[Stored data]
········

(* ===== verification/Dispatcher.v ===== *)
(** * The dispatcher

    Models [src/nest/dispatcher.go] up to the splitting of broadcasts (which is
    in [Splice]): admission of messages, the queue of delayed messages and the
    goroutine that empties it, fencing and stopping.

    A step is one critical section, one operation on a channel, or one call of a
    worker pool, whose answer is an argument: pools are modelled in [WorkerPool].
    Clock readings are arguments too.  [d_sent], [d_released] and [d_answers] are
    history: what was handed to a pool, what was recycled, and what was sent to
    callers that wait for an answer. *)

From stdpp Require Import base list gmap.
From Stdlib Require Import ZArith Lia.
From S2P Require Import Prelude Heap WorkerPool.

#[local] Open Scope Z_scope.

(** ** Messages *)

Inductive MsgType : Type :=
| MsgTypeSingle
| MsgTypeMulti
| MsgTypeMultiGroup
| MsgTypeBroadcast
| MsgTypeGroupTransition.

(** The fields of a message that decide its way. *)
Record Msg := mkMsg {
  ms_Tid : Z;
  ms_Tids : list Z;
  ms_GroupTIds : list (list Z);
  ms_Type : MsgType;
  ms_Cost : bool;
  ms_HasRemote : bool;
  ms_RetChan : bool
}.

Definition Msg_Key (m : Msg) : Z :=
  if negb (ms_Tid m =? 0) then ms_Tid m
  else match ms_Tids m with
  | t :: _ => t
  | [] => match ms_GroupTIds m with (t :: _) :: _ => t | _ => 0 end
  end.

(** ** The heap of delayed messages *)

(** [dm_ptr] is the identity of the allocated record: records are numbered in the
    order in which they are queued. *)
Record delayedMsg := mkDelayed {
  dm_due : Z;
  dm_seq : Z;
  dm_msg : Msg;
  dm_idx : Z;
  dm_ptr : nat
}.

Abbreviation delayedMsgHeap := (list delayedMsg).

Definition setIdx (i : Z) (x : delayedMsg) : delayedMsg :=
  mkDelayed (dm_due x) (dm_seq x) (dm_msg x) i (dm_ptr x).

(** The numbers are unsigned 64-bit. *)
Definition delayedLess (a b : delayedMsg) : bool :=
  if dm_due a =? dm_due b then u64! (dm_seq a) <? u64! (dm_seq b) else dm_due a <? dm_due b.

Definition delayed_Less (h : delayedMsgHeap) (i j : nat) : bool :=
  match h !! i, h !! j with Some a, Some b => delayedLess a b | _, _ => false end.

Definition delayed_Swap (h : delayedMsgHeap) (i j : nat) : delayedMsgHeap :=
  match h !! i, h !! j with
  | Some a, Some b => <[i := setIdx (Z.of_nat i) b]> (<[j := setIdx (Z.of_nat j) a]> h)
  | _, _ => h
  end.

#[export] Instance delayedMsgHeap_interface : HeapInterface delayedMsgHeap := {
  hLen h := length h;
  hLess := delayed_Less;
  hSwap := delayed_Swap
}.

Definition delayed_Push (h : delayedMsgHeap) (x : delayedMsg) : delayedMsgHeap :=
  h ++ [setIdx (len h) x].

Definition delayed_Pop (h : delayedMsgHeap) : delayedMsgHeap := take (length h - 1) h.

(** ** The dispatcher *)

Inductive dispatchError : Type :=
| ErrFence (code : Z)
| ErrNestStopped
| ErrDelayTooLong
| ErrQueueFull
| ErrPool (err : poolError)
| ErrContextDone.

Inductive poolName : Type := MainPool | HeartbeatPool | CostPool.

Record Dispatcher := mkDispatcher {
  d_MsgCap : Z;
  d_DelayedMsgCap : Z;
  d_MaxDelay : Z;
  d_workerNum : Z;
  d_hbWorkerNum : Z;
  d_pools : bool;
  d_delayed : gmap nat Msg;
  d_delayedHeap : delayedMsgHeap;
  d_notify : bool;
  d_delayStop : bool;
  d_stopClosed : bool;
  d_doneClosed : bool;
  d_delaySeq : Z;
  d_stopped : bool;
  d_fenceErr : option Z;
  d_allocated : nat;
  d_sent : list (poolName * Msg);
  d_released : list Msg;
  d_answers : list (Msg * dispatchError)
}.

Definition NewDispatcher (workerNum hbWorkerNum msgCap : Z) : Dispatcher :=
  let msgCap := if msgCap <=? 0 then 10000 else msgCap in
  mkDispatcher msgCap msgCap (24 * 3600 * 10 ^ 9) (if workerNum <=? 0 then 1 else workerNum) hbWorkerNum
    false ∅ [] false false false false 0 false None 0 [] [] [].

Definition withLimits d (capacity maxDelay : Z) : Dispatcher :=
  mkDispatcher (d_MsgCap d) capacity maxDelay (d_workerNum d) (d_hbWorkerNum d) (d_pools d) (d_delayed d)
    (d_delayedHeap d) (d_notify d) (d_delayStop d) (d_stopClosed d) (d_doneClosed d) (d_delaySeq d) (d_stopped d)
    (d_fenceErr d) (d_allocated d) (d_sent d) (d_released d) (d_answers d).

Definition ConfigureDelayedAdmission d (capacity maxDelay : Z) : Dispatcher :=
  withLimits d (if 0 <? capacity then capacity else d_DelayedMsgCap d)
    (if 0 <? maxDelay then maxDelay else d_MaxDelay d).

Definition OnInit d : Dispatcher :=
  mkDispatcher (d_MsgCap d) (d_DelayedMsgCap d) (d_MaxDelay d) (d_workerNum d) (d_hbWorkerNum d) true ∅ []
    false true false false (d_delaySeq d) false None (d_allocated d) (d_sent d) (d_released d) (d_answers d).

Definition withQueue d (delayed : gmap nat Msg) (h : delayedMsgHeap) : Dispatcher :=
  mkDispatcher (d_MsgCap d) (d_DelayedMsgCap d) (d_MaxDelay d) (d_workerNum d) (d_hbWorkerNum d) (d_pools d) delayed
    h (d_notify d) (d_delayStop d) (d_stopClosed d) (d_doneClosed d) (d_delaySeq d) (d_stopped d)
    (d_fenceErr d) (d_allocated d) (d_sent d) (d_released d) (d_answers d).

Definition withNotify d (token : bool) : Dispatcher :=
  mkDispatcher (d_MsgCap d) (d_DelayedMsgCap d) (d_MaxDelay d) (d_workerNum d) (d_hbWorkerNum d) (d_pools d) (d_delayed d)
    (d_delayedHeap d) token (d_delayStop d) (d_stopClosed d) (d_doneClosed d) (d_delaySeq d) (d_stopped d)
    (d_fenceErr d) (d_allocated d) (d_sent d) (d_released d) (d_answers d).

Definition withStop d (delayStop stopClosed doneClosed stopped : bool) : Dispatcher :=
  mkDispatcher (d_MsgCap d) (d_DelayedMsgCap d) (d_MaxDelay d) (d_workerNum d) (d_hbWorkerNum d) (d_pools d) (d_delayed d)
    (d_delayedHeap d) (d_notify d) delayStop stopClosed doneClosed (d_delaySeq d) stopped
    (d_fenceErr d) (d_allocated d) (d_sent d) (d_released d) (d_answers d).

Definition withHistory d (sent : list (poolName * Msg)) (released : list Msg) (answers : list (Msg * dispatchError))
    : Dispatcher :=
  mkDispatcher (d_MsgCap d) (d_DelayedMsgCap d) (d_MaxDelay d) (d_workerNum d) (d_hbWorkerNum d) (d_pools d) (d_delayed d)
    (d_delayedHeap d) (d_notify d) (d_delayStop d) (d_stopClosed d) (d_doneClosed d) (d_delaySeq d) (d_stopped d)
    (d_fenceErr d) (d_allocated d) sent released answers.

(** [recycleMsg], or the last [OnRelease]. *)
Definition recycle d (m : Msg) : Dispatcher :=
  withHistory d (d_sent d) (d_released d ++ [m]) (d_answers d).

Definition Fence d (err : Z) : Dispatcher :=
  match d_fenceErr d with
  | Some _ => d
  | None =>
      mkDispatcher (d_MsgCap d) (d_DelayedMsgCap d) (d_MaxDelay d) (d_workerNum d) (d_hbWorkerNum d) (d_pools d) (d_delayed d)
        (d_delayedHeap d) (d_notify d) (d_delayStop d) (d_stopClosed d) (d_doneClosed d) (d_delaySeq d) (d_stopped d)
        (Some err) (d_allocated d) (d_sent d) (d_released d) (d_answers d)
  end.

(** ** Admission *)

(** Why a message is not admitted. *)
Definition closedTo d : option dispatchError :=
  match d_fenceErr d with
  | Some code => Some (ErrFence code)
  | None => if d_stopped d then Some ErrNestStopped else None
  end.

Definition selectPool d (m : Msg) : poolName :=
  if ms_Cost m || ms_HasRemote m then CostPool
  else match ms_Type m with
  | MsgTypeBroadcast => if 0 <? d_hbWorkerNum d then HeartbeatPool else MainPool
  | _ => MainPool
  end.

(** [answer]: what the pool's [TryDispatch] returned. *)
Definition dispatchTo d (m : Msg) (answer : option poolError) : Dispatcher * option dispatchError :=
  if negb (d_pools d) then (recycle d m, Some ErrNestStopped) else
  match answer with
  | Some e => (recycle d m, Some (ErrPool e))
  | None => (withHistory d (d_sent d ++ [(selectPool d m, m)]) (d_released d) (d_answers d), None)
  end.

(** What [sendMsg] and [delaySendMsg] do with an error. *)
Definition reportTo d (report : bool) (m : Msg) (err : option dispatchError) : Dispatcher :=
  match err with
  | Some e => if report && ms_RetChan m then withHistory d (d_sent d) (d_released d) (d_answers d ++ [(m, e)]) else d
  | None => d
  end.

Definition enqueueDelayed d (now delay : Z) (m : Msg) : Dispatcher :=
  let seq := u64! (d_delaySeq d + 1) in
  let dm := mkDelayed (now + delay) seq m 0 (d_allocated d) in
  mkDispatcher (d_MsgCap d) (d_DelayedMsgCap d) (d_MaxDelay d) (d_workerNum d) (d_hbWorkerNum d) (d_pools d)
    (<[d_allocated d := m]> (d_delayed d)) (heapPush (delayed_Push (d_delayedHeap d) dm))
    (d_notify d) (d_delayStop d) (d_stopClosed d) (d_doneClosed d) seq (d_stopped d)
    (d_fenceErr d) (S (d_allocated d)) (d_sent d) (d_released d) (d_answers d).

(** The critical section of [TryDelaySendMsg]. *)
Definition admitDelayed d (now delay : Z) (m : Msg) : Dispatcher * option dispatchError :=
  match closedTo d with
  | Some e => (recycle d m, Some e)
  | None =>
      if (0 <? d_DelayedMsgCap d) && (d_DelayedMsgCap d <=? Z.of_nat (size (d_delayed d)))
      then (recycle d m, Some ErrQueueFull)
      else (enqueueDelayed d now delay m, None)
  end.

(** The outcome of [nextDelayedWait]. *)
Inductive nextDelayed : Type :=
| NextStopped
| NextEmpty
| NextAt (due : Z)
| NextDue (dm : delayedMsg).

Definition nextDelayedWait d (now : Z) : Dispatcher * nextDelayed :=
  if d_stopped d then (d, NextStopped) else
  match d_delayedHeap d with
  | [] => (d, NextEmpty)
  | next :: _ =>
      if now <? dm_due next then (d, NextAt (dm_due next)) else
      let h := heapPop (d_delayedHeap d) in
      match last h with
      | Some dm => (withQueue d (delete (dm_ptr dm) (d_delayed d)) (delayed_Pop h), NextDue (setIdx (-1) dm))
      | None => (d, NextEmpty)
      end
  end.

(** ** Goroutines *)

(** [report] tells [sendMsg] and [delaySendMsg] from the calls that return the
    error; [loop] marks the goroutine of the delay queue.  [DAbandoned] is the return
    of [OnDestroyWithContext] when its context ended before the delay loop did. *)
Inductive dispatchPc : Type :=
| DSend (loop report : bool) (m : Msg)
| DDispatch (loop report : bool) (m : Msg)
| DDelay (report : bool) (delay : Z) (m : Msg)
| DNotify
| DReturned (err : option dispatchError)
| LNext
| LIdle
| LTimer (due : Z)
| LClosing
| LDone
| DDestroy
| DClose (held : gmap nat Msg)
| DWait (held : gmap nat Msg)
| DRecycle (held : gmap nat Msg)
| DAbandoned (held : gmap nat Msg)
| DStopPools
| DFence (err : Z).

(** The case a [select] of the delay loop takes. *)
Inductive selectCase : Type := CaseNotify | CaseTimer | CaseStop.

(** What a step is told from outside: the clock, the pool's answer, the case of a
    [select], and whether the context is done. *)
Record world := mkWorld {
  wd_now : Z;
  wd_pool : option poolError;
  wd_case : selectCase;
  wd_expired : bool
}.

Definition afterSend (loop : bool) (err : option dispatchError) : dispatchPc :=
  if loop then LNext else DReturned err.

Definition dispatchStep d (pc : dispatchPc) (w : world) : option (Dispatcher * dispatchPc) :=
  match pc with
  | DSend loop report m =>
      match closedTo d with
      | Some e => Some (reportTo (recycle d m) report m (Some e), afterSend loop (Some e))
      | None => Some (d, DDispatch loop report m)
      end
  | DDispatch loop report m =>
      let '(d', err) := dispatchTo d m (wd_pool w) in Some (reportTo d' report m err, afterSend loop err)
  | DDelay report delay m =>
      if delay <=? 0 then Some (d, DSend false report m)
      else if (0 <? d_MaxDelay d) && (d_MaxDelay d <? delay) then
        Some (reportTo (recycle d m) report m (Some ErrDelayTooLong), DReturned (Some ErrDelayTooLong))
      else
        let '(d', err) := admitDelayed d (wd_now w) delay m in
        Some (reportTo d' report m err, match err with None => DNotify | Some _ => DReturned err end)
  | DNotify => Some (withNotify d true, DReturned None)
  | DFence err => Some (Fence d err, DReturned None)
  | LNext =>
      let '(d', next) := nextDelayedWait d (wd_now w) in
      Some (d', match next with
                | NextStopped => LClosing
                | NextEmpty => LIdle
                | NextAt due => LTimer due
                | NextDue dm => DSend true true (dm_msg dm)
                end)
  | LIdle =>
      match wd_case w with
      | CaseNotify => if d_notify d then Some (withNotify d false, LNext) else None
      | CaseTimer => None
      | CaseStop => if d_stopClosed d then Some (d, LClosing) else None
      end
  | LTimer due =>
      match wd_case w with
      | CaseNotify => if d_notify d then Some (withNotify d false, LNext) else None
      | CaseTimer => if due <=? wd_now w then Some (d, LNext) else None
      | CaseStop => if d_stopClosed d then Some (d, LClosing) else None
      end
  | LClosing => Some (withStop d (d_delayStop d) (d_stopClosed d) true (d_stopped d), LDone)
  | DDestroy =>
      Some (withStop (withQueue d ∅ []) false (d_stopClosed d) (d_doneClosed d) true,
            if d_delayStop d then DClose (d_delayed d) else DWait (d_delayed d))
  | DClose held => Some (withStop d (d_delayStop d) true (d_doneClosed d) (d_stopped d), DWait held)
  | DWait held =>
      if wd_expired w then Some (d, DAbandoned held)
      else if d_doneClosed d then Some (d, DRecycle held) else None
  | DRecycle held =>
      Some (withHistory d (d_sent d) (d_released d ++ (map_to_list held).*2) (d_answers d), DStopPools)
  | DStopPools => Some (d, DReturned (if wd_expired w then Some ErrContextDone else None))
  | DReturned _ | DAbandoned _ | LDone => None
  end.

········

REQUIRED WORK:
Every line above from the line with "Record delayedMsg := mkDelayed" to the line with "Definition delayed_Less (h" is wanted, ends included; write them out exactly and add no other line.

WRITTEN REPLY:
Record delayedMsg := mkDelayed {
  dm_due : Z;
  dm_seq : Z;
  dm_msg : Msg;
  dm_idx : Z;
  dm_ptr : nat
}.

Abbreviation delayedMsgHeap := (list delayedMsg).

Definition setIdx (i : Z) (x : delayedMsg) : delayedMsg :=
  mkDelayed (dm_due x) (dm_seq x) (dm_msg x) i (dm_ptr x).

(** The numbers are unsigned 64-bit. *)
Definition delayedLess (a b : delayedMsg) : bool :=
  if dm_due a =? dm_due b then u64! (dm_seq a) <? u64! (dm_seq b) else dm_due a <? dm_due b.

Definition delayed_Less (h : delayedMsgHeap) (i j : nat) : bool :=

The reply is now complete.